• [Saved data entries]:
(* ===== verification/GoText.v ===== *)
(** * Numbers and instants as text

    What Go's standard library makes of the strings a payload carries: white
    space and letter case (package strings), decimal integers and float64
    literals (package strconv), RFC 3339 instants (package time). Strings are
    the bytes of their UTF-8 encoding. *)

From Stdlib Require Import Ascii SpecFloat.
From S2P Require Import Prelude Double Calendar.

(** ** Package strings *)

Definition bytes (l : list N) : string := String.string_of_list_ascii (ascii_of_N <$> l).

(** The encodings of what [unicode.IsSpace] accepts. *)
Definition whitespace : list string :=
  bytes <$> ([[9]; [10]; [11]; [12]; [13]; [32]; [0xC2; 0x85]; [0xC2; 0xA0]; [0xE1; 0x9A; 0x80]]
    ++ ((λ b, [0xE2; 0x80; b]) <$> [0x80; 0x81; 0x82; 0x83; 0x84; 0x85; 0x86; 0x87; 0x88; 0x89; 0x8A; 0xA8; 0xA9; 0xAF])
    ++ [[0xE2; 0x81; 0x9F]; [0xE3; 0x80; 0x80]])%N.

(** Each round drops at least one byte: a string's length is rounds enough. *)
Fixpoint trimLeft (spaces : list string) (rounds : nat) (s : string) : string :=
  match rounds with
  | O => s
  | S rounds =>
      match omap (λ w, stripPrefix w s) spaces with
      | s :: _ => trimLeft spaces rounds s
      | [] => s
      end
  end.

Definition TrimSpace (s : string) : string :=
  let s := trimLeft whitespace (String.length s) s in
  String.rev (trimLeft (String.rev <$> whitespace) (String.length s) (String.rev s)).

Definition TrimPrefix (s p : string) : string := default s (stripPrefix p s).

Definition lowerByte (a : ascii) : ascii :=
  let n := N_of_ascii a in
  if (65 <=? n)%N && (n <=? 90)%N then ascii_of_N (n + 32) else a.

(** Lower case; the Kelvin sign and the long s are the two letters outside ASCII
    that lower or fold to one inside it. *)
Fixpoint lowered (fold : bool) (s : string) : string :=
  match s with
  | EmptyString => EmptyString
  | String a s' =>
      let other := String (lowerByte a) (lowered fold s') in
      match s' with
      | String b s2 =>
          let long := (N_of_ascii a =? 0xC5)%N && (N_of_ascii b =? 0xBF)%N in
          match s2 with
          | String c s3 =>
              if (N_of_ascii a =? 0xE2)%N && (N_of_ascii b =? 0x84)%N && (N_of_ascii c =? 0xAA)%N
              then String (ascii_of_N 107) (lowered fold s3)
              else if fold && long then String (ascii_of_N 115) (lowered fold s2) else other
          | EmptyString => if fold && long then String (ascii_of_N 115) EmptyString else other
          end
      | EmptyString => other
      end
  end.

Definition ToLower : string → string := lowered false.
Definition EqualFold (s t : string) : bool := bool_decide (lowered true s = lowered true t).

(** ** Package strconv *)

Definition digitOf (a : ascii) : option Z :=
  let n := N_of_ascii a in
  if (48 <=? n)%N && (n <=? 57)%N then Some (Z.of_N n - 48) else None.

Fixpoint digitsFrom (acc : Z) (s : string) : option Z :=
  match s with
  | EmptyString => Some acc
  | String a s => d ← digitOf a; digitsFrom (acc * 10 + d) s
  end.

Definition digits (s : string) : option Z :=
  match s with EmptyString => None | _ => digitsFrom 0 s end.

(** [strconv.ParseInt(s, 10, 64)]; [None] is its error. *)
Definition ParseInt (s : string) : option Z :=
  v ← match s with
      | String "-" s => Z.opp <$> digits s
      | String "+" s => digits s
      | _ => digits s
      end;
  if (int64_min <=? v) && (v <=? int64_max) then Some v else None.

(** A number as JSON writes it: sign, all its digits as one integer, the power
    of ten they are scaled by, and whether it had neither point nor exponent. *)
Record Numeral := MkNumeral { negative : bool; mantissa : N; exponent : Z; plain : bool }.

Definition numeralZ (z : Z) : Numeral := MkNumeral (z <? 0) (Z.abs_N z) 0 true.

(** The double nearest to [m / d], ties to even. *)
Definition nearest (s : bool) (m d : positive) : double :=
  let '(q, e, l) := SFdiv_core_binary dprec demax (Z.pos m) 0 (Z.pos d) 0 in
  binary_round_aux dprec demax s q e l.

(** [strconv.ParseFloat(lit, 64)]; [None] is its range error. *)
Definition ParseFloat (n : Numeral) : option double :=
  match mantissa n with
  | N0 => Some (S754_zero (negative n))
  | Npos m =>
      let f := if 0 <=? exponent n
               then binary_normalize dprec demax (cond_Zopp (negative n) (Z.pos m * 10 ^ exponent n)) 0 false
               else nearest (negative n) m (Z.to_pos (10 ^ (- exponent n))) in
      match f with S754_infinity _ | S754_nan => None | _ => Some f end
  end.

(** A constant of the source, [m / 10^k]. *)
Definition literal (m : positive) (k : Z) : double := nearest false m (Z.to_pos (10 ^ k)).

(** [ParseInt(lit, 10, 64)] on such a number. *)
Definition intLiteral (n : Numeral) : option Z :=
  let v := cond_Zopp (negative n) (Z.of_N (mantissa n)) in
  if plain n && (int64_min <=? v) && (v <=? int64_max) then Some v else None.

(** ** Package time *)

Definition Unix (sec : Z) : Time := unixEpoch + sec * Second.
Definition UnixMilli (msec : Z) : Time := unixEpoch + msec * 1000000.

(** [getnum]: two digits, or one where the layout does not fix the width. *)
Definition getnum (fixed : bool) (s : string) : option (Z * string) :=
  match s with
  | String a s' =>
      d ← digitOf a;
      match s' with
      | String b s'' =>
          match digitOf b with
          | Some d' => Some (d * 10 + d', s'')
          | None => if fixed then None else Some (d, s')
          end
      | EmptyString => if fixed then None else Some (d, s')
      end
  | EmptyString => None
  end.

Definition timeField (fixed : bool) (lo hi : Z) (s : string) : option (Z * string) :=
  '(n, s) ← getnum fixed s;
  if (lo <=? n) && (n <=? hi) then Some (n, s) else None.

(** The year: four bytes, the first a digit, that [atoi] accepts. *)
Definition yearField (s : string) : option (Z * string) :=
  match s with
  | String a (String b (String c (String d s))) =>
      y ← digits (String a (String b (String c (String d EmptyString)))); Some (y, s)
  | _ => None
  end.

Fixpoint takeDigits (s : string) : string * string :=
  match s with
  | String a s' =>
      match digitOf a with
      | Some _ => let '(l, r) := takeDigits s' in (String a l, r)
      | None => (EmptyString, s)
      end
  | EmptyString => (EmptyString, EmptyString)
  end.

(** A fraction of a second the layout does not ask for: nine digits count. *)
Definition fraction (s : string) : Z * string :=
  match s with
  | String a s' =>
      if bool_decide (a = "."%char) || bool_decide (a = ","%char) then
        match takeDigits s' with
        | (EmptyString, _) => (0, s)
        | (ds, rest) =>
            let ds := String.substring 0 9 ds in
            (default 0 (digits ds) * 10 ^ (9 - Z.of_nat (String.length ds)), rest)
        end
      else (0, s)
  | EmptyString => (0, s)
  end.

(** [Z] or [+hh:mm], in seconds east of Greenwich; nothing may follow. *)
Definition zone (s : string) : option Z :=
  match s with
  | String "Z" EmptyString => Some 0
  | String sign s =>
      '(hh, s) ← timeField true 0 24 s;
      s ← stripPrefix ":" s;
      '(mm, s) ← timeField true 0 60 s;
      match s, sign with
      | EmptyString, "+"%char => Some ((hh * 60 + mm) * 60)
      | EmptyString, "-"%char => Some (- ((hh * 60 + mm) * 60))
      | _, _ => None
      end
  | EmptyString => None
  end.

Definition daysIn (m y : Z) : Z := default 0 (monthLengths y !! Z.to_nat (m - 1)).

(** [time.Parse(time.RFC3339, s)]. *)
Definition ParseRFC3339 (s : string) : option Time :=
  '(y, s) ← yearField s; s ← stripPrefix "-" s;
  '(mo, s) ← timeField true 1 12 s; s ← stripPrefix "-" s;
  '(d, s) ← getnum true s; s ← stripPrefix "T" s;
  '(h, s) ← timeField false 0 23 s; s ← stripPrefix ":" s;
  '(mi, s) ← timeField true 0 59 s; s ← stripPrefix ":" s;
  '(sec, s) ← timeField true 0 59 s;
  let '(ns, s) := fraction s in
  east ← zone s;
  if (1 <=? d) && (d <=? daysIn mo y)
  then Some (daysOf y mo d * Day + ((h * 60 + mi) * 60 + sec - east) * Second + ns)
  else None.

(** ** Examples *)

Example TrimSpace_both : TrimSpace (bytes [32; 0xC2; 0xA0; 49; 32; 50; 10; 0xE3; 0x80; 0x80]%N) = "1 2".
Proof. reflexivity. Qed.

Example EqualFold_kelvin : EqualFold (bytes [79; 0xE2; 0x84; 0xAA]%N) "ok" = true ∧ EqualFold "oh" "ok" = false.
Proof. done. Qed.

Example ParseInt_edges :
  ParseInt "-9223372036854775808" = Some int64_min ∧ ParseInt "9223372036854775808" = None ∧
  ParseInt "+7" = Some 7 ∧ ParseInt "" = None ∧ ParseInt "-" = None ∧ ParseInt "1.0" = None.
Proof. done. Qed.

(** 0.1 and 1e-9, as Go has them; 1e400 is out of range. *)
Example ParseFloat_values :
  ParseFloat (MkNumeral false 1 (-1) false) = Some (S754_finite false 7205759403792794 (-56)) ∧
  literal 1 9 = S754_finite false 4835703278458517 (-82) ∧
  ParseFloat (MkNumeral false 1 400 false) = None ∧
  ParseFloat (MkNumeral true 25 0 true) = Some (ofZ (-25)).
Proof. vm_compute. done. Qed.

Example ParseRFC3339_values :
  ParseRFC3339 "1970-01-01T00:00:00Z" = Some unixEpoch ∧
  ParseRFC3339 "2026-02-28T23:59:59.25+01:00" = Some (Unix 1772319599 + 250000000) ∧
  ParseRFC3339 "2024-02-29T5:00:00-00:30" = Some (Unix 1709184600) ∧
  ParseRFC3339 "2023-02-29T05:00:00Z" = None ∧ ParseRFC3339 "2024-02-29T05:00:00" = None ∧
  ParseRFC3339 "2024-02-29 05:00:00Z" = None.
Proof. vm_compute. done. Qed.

• [TASK REQUIREMENTS]:
Starting with the line that contains "timeField true 1", restate every line through the end of the records above, exactly and with no other lines.

• [ANSWER SPACE]:
  '(mo, s) ← timeField true 1 12 s; s ← stripPrefix "-" s;
  '(d, s) ← getnum true s; s ← stripPrefix "T" s;
  '(h, s) ← timeField false 0 23 s; s ← stripPrefix ":" s;
  '(mi, s) ← timeField true 0 59 s; s ← stripPrefix ":" s;
  '(sec, s) ← timeField true 0 59 s;
  let '(ns, s) := fraction s in
  east ← zone s;
  if (1 <=? d) && (d <=? daysIn mo y)
  then Some (daysOf y mo d * Day + ((h * 60 + mi) * 60 + sec - east) * Second + ns)
  else None.

(** ** Examples *)

Example TrimSpace_both : TrimSpace (bytes [32; 0xC2; 0xA0; 49; 32; 50; 10; 0xE3; 0x80; 0x80]%N) = "1 2".
Proof. reflexivity. Qed.

Example EqualFold_kelvin : EqualFold (bytes [79; 0xE2; 0x84; 0xAA]%N) "ok" = true ∧ EqualFold "oh" "ok" = false.
Proof. done. Qed.

Example ParseInt_edges :
  ParseInt "-9223372036854775808" = Some int64_min ∧ ParseInt "9223372036854775808" = None ∧
  ParseInt "+7" = Some 7 ∧ ParseInt "" = None ∧ ParseInt "-" = None ∧ ParseInt "1.0" = None.
Proof. done. Qed.

(** 0.1 and 1e-9, as Go has them; 1e400 is out of range. *)
Example ParseFloat_values :
  ParseFloat (MkNumeral false 1 (-1) false) = Some (S754_finite false 7205759403792794 (-56)) ∧
  literal 1 9 = S754_finite false 4835703278458517 (-82) ∧
  ParseFloat (MkNumeral false 1 400 false) = None ∧
  ParseFloat (MkNumeral true 25 0 true) = Some (ofZ (-25)).
Proof. vm_compute. done. Qed.

Example ParseRFC3339_values :
  ParseRFC3339 "1970-01-01T00:00:00Z" = Some unixEpoch ∧
  ParseRFC3339 "2026-02-28T23:59:59.25+01:00" = Some (Unix 1772319599 + 250000000) ∧
  ParseRFC3339 "2024-02-29T5:00:00-00:30" = Some (Unix 1709184600) ∧
  ParseRFC3339 "2023-02-29T05:00:00Z" = None ∧ ParseRFC3339 "2024-02-29T05:00:00" = None ∧
  ParseRFC3339 "2024-02-29 05:00:00Z" = None.
Proof. vm_compute. done. Qed.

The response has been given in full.